[Stored data]
────────────────────────────────────────

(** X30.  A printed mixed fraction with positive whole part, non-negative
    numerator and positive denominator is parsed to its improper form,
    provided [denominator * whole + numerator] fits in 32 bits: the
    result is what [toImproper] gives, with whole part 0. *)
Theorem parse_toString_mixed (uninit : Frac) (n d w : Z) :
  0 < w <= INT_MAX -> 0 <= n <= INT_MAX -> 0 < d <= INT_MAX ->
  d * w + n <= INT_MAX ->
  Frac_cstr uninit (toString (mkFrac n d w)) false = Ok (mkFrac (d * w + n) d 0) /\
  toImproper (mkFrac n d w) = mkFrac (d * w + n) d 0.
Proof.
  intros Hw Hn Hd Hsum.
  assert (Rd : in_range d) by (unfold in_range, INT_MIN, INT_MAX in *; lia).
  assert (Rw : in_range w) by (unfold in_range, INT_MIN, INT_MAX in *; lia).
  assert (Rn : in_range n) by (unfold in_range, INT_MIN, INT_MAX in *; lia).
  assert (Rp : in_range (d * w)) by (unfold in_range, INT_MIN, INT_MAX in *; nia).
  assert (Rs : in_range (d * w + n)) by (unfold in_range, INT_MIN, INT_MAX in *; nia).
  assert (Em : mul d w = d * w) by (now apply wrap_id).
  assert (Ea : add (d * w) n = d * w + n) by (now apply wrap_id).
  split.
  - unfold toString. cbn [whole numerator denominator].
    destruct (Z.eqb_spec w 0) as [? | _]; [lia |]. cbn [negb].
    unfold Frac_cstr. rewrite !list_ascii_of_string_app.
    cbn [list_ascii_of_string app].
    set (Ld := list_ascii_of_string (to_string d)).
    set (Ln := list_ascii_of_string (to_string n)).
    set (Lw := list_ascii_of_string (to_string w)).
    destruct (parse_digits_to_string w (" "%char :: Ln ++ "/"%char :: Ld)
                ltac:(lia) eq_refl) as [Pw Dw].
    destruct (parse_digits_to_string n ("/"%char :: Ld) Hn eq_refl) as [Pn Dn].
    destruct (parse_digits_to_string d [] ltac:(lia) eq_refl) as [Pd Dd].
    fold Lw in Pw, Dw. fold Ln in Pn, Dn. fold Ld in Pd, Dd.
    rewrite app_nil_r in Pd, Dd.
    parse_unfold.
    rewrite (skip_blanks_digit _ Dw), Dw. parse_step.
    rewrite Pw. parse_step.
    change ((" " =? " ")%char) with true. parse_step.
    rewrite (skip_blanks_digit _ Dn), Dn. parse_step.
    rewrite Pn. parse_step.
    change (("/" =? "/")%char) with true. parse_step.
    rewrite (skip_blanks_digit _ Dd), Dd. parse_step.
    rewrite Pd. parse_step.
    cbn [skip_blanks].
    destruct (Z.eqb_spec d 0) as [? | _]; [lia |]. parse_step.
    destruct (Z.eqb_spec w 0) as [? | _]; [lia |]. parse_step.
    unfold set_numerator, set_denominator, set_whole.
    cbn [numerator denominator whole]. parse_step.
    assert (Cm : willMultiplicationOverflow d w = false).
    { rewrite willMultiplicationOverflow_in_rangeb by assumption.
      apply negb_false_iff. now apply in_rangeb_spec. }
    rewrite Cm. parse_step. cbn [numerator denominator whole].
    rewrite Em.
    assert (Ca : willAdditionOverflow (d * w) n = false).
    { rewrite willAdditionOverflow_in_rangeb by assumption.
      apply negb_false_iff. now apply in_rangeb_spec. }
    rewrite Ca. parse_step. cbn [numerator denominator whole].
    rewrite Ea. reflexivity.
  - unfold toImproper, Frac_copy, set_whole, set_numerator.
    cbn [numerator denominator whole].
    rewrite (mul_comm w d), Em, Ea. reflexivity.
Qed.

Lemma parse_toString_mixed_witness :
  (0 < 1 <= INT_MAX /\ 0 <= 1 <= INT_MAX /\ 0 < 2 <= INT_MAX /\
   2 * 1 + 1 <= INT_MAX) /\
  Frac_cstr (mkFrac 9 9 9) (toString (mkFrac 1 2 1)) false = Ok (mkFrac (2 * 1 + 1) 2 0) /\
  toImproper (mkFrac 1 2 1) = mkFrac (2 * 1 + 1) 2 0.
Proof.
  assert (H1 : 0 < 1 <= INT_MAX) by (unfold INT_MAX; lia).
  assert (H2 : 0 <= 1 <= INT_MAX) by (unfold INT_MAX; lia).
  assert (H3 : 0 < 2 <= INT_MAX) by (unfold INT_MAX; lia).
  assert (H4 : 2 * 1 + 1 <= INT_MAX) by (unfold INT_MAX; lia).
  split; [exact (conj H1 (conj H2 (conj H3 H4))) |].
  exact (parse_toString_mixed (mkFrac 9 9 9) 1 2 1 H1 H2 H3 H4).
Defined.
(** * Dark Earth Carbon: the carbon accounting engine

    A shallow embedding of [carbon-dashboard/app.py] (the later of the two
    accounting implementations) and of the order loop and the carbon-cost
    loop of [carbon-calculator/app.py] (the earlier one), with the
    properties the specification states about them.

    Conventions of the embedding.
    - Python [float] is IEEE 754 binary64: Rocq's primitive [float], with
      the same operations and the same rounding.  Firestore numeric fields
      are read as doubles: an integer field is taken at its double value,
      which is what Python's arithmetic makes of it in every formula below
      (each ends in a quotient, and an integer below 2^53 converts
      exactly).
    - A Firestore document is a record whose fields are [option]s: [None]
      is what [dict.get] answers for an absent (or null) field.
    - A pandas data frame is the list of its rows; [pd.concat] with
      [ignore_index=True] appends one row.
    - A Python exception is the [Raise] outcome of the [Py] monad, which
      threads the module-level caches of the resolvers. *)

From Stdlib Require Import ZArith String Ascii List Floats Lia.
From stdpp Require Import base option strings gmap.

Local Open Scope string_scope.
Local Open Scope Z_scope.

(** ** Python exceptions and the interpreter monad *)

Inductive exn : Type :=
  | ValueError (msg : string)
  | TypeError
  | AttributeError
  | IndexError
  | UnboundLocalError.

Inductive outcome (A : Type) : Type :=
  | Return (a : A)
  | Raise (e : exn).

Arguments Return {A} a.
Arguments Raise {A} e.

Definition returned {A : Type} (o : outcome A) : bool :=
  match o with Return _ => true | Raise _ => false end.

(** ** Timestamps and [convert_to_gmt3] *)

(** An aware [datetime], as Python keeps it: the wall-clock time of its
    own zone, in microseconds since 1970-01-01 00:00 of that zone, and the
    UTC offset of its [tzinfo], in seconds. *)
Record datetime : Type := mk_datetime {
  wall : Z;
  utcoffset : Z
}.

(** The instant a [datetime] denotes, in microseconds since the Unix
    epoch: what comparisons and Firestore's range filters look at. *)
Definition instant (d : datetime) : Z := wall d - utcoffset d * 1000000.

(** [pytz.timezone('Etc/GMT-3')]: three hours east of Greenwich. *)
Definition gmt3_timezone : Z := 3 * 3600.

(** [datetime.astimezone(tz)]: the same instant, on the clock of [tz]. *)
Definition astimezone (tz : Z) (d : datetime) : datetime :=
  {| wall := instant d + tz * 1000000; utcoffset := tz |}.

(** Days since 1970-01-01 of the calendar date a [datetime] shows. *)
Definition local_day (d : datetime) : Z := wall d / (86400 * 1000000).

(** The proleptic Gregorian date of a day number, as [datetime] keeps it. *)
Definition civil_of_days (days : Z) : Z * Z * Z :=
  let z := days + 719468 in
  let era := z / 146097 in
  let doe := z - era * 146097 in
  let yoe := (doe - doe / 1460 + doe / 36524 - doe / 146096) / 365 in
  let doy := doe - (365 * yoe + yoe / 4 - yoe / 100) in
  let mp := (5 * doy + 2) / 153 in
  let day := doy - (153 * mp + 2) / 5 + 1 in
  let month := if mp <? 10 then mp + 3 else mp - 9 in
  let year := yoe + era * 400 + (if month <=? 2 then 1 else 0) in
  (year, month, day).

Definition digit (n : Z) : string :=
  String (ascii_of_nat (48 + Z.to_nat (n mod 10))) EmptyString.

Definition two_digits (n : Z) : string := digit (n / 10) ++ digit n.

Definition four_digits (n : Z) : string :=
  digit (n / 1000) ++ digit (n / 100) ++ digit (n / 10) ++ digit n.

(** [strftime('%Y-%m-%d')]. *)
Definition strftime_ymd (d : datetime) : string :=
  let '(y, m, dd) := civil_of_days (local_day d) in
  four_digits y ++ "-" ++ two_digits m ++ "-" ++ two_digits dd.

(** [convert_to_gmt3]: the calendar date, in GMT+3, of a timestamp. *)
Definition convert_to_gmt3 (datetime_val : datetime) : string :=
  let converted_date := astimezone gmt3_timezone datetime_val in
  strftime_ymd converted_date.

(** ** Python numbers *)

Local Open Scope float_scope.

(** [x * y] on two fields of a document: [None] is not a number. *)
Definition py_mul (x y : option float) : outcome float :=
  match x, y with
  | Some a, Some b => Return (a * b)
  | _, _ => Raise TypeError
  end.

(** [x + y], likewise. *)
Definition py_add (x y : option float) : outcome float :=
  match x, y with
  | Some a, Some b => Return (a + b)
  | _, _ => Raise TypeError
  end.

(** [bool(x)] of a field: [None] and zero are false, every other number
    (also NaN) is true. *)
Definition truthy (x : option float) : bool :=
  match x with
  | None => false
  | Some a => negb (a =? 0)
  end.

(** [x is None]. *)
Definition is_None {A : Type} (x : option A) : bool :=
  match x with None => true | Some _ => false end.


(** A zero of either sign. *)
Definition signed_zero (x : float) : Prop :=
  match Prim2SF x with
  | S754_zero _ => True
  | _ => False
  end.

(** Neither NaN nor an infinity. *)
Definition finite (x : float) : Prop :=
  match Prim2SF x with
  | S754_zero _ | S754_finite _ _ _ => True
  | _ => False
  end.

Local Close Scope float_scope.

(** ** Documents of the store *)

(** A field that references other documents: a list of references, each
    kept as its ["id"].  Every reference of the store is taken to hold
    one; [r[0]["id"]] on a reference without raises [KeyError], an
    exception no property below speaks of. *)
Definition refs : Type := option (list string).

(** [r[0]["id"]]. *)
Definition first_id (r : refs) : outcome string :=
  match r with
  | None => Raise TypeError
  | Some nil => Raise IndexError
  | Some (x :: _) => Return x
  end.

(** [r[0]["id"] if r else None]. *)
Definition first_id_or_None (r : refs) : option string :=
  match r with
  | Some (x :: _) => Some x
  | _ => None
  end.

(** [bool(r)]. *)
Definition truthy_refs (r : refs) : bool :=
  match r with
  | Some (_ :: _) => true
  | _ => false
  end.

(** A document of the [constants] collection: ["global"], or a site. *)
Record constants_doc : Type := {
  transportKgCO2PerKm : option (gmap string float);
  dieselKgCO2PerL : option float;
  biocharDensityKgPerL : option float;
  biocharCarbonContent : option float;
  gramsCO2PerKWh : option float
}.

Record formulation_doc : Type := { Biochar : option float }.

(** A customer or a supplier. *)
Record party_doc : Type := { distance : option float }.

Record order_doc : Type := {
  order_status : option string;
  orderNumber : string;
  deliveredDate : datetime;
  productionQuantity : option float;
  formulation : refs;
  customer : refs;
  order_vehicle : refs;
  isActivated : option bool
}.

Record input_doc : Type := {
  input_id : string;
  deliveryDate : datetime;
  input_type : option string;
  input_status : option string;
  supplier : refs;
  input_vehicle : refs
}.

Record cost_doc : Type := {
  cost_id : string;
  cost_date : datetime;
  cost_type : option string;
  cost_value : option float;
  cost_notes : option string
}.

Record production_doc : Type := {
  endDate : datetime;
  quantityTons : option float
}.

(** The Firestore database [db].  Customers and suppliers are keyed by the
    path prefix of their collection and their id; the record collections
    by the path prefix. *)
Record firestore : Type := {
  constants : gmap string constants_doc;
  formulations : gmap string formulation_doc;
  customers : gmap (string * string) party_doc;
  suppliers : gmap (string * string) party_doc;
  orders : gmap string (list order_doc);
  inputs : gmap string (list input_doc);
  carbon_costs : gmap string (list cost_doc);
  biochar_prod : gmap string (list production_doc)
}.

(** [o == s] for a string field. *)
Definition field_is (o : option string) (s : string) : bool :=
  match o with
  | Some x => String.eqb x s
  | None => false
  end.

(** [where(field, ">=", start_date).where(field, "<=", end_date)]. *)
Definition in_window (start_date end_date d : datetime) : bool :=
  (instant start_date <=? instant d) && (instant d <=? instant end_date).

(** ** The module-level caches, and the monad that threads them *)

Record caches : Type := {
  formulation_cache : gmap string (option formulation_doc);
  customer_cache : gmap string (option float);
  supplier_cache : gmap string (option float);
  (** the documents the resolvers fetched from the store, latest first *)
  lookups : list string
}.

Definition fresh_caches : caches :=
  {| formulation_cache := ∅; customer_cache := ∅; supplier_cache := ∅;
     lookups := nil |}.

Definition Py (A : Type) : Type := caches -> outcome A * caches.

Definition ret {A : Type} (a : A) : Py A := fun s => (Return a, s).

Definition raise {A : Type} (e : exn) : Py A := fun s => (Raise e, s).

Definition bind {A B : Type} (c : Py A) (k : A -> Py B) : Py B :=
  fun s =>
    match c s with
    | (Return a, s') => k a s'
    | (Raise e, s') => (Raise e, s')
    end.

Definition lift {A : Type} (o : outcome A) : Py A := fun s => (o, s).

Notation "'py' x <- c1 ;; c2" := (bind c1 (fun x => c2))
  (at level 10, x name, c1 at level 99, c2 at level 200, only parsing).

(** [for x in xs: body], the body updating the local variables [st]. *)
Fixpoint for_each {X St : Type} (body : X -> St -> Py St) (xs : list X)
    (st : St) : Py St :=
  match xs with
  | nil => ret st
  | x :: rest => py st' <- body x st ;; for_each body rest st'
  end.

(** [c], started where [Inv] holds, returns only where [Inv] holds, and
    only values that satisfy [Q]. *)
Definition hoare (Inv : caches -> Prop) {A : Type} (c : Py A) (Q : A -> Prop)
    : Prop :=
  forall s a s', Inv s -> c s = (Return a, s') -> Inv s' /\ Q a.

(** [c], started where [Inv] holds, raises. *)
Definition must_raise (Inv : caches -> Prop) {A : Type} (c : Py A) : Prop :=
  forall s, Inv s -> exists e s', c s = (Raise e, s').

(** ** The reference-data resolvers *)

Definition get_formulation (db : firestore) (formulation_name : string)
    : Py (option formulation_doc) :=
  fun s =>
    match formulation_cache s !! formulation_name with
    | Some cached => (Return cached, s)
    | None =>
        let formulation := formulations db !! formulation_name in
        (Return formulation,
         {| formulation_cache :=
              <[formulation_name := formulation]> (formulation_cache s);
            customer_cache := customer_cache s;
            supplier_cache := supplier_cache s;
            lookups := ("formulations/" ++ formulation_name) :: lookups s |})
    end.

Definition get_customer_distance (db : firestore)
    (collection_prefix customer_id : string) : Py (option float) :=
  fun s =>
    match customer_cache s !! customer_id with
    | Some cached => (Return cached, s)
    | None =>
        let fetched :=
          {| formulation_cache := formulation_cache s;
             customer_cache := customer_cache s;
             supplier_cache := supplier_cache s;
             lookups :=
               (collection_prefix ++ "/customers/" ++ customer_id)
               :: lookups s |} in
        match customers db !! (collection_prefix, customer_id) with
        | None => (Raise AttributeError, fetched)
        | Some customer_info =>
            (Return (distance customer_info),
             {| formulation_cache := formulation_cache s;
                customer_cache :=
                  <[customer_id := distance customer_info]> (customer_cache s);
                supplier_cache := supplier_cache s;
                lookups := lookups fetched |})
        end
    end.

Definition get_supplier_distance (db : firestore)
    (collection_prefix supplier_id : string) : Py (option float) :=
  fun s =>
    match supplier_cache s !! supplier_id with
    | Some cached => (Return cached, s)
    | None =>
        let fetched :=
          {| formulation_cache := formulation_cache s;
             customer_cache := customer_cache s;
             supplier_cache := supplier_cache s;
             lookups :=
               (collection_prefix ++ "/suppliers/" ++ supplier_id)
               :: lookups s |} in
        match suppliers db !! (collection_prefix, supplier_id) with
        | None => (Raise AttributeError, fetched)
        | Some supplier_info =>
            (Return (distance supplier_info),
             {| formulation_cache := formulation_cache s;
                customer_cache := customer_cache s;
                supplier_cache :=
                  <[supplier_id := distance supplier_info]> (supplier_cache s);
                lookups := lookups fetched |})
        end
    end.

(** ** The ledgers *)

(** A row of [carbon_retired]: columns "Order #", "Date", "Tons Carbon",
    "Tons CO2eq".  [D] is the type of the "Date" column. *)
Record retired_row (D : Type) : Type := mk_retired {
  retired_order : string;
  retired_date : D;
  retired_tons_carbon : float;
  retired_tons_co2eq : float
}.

────────────────────────────────────────

ABOUT THIS TASK: Of the lines above, output exactly those from the line bearing "which is what" through the line bearing "[ignore_index=True] appends one row.", inclusive.

ANSWER FOR THE TASK:
      which is what Python's arithmetic makes of it in every formula below
      (each ends in a quotient, and an integer below 2^53 converts
      exactly).
    - A Firestore document is a record whose fields are [option]s: [None]
      is what [dict.get] answers for an absent (or null) field.
    - A pandas data frame is the list of its rows; [pd.concat] with
      [ignore_index=True] appends one row.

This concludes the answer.